Data supplied Start Marker

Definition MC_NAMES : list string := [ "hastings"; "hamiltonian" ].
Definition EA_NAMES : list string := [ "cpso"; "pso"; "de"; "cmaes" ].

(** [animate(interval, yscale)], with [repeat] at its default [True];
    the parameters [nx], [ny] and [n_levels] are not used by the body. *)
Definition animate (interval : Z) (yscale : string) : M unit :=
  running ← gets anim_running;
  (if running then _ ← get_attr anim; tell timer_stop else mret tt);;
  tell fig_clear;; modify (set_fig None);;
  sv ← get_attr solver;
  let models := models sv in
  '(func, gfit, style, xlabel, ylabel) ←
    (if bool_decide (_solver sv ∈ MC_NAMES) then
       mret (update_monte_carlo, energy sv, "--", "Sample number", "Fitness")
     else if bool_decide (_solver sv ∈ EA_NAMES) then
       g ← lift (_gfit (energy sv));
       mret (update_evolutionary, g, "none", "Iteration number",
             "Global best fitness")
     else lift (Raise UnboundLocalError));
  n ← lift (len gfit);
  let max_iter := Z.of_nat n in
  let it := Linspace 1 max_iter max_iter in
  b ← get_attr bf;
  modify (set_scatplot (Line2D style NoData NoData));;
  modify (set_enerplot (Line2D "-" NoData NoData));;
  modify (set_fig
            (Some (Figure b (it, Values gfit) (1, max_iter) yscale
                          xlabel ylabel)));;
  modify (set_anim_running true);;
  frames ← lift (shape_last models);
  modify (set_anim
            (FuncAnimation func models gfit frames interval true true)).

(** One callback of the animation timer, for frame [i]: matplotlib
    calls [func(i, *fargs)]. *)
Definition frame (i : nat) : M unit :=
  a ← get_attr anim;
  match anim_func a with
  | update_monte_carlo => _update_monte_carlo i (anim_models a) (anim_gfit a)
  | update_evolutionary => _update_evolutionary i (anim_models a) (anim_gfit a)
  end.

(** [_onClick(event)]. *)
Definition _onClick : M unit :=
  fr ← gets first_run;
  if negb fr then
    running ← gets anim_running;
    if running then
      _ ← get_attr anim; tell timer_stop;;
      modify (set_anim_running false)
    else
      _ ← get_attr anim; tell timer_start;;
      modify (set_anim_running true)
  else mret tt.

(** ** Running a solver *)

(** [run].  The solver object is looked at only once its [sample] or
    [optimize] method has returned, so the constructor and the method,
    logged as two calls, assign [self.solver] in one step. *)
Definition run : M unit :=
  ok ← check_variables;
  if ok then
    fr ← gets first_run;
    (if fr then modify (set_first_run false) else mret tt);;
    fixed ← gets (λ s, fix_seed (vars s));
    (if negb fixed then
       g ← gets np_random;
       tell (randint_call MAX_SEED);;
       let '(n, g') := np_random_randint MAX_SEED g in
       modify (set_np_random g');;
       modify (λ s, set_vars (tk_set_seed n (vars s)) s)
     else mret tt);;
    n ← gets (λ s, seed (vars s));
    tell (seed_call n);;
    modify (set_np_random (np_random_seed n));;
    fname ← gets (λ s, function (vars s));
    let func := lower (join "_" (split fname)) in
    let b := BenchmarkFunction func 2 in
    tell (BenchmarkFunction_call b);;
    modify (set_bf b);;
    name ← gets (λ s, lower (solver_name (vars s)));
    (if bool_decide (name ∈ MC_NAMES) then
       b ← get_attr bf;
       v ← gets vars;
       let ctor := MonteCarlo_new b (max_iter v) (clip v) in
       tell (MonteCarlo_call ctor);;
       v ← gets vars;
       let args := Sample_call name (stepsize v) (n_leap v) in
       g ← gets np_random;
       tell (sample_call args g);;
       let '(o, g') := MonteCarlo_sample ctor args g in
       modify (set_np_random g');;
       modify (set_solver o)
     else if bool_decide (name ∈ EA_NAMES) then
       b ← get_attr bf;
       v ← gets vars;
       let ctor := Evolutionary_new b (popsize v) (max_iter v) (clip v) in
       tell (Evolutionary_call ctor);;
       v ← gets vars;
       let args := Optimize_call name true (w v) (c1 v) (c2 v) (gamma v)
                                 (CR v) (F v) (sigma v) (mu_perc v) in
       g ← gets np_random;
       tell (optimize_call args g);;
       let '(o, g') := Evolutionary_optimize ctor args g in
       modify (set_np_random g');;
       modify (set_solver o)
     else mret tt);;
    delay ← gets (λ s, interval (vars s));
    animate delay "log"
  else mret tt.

Data supplied End Marker
Data supplied Start Marker

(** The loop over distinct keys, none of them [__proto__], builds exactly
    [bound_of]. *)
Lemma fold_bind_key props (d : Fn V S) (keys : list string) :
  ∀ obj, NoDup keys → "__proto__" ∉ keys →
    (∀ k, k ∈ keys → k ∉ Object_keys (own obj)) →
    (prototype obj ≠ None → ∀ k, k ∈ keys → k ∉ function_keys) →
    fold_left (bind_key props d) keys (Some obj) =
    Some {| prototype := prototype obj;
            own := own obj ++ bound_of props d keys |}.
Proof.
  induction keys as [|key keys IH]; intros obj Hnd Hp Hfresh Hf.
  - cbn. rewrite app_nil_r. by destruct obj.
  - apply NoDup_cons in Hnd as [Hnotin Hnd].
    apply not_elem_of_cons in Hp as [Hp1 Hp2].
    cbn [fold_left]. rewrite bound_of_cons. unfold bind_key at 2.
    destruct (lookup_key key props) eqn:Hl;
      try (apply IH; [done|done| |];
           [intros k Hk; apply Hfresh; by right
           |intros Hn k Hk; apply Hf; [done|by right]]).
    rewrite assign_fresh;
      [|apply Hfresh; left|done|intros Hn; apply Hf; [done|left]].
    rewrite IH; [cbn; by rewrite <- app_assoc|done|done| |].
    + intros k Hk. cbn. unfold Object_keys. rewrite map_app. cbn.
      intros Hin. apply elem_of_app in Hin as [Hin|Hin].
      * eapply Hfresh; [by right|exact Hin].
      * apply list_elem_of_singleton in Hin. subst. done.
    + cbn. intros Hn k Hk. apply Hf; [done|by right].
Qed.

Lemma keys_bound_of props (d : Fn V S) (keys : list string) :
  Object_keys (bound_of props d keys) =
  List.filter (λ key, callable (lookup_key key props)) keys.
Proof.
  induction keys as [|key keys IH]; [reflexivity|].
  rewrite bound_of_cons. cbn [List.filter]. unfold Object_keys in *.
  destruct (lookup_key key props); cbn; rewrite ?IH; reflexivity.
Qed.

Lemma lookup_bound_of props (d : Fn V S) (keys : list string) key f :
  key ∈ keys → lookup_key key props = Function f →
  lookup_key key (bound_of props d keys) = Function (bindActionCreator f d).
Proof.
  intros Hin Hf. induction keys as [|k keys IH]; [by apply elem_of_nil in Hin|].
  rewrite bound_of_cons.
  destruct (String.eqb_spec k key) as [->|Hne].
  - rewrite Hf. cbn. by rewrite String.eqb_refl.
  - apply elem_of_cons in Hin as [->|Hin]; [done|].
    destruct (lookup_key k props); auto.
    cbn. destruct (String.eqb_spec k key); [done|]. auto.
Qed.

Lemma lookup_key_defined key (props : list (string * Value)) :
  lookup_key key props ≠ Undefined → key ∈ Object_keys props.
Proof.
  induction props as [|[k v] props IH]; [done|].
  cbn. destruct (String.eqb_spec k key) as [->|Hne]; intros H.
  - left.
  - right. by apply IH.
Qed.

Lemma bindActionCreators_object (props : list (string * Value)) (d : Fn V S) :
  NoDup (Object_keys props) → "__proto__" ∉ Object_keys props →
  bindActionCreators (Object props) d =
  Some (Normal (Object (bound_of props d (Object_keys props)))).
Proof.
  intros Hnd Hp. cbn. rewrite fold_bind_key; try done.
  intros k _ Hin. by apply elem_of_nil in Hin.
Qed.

Data supplied End Marker

What needs to be done: In the listing above, start at the line with "(** ** Running a solver *)", go on through the line with "tell (randint_call MAX_SEED);;", and copy each of those lines exactly; leave out all the rest.

Written answer:
(** ** Running a solver *)

(** [run].  The solver object is looked at only once its [sample] or
    [optimize] method has returned, so the constructor and the method,
    logged as two calls, assign [self.solver] in one step. *)
Definition run : M unit :=
  ok ← check_variables;
  if ok then
    fr ← gets first_run;
    (if fr then modify (set_first_run false) else mret tt);;
    fixed ← gets (λ s, fix_seed (vars s));
    (if negb fixed then
       g ← gets np_random;
       tell (randint_call MAX_SEED);;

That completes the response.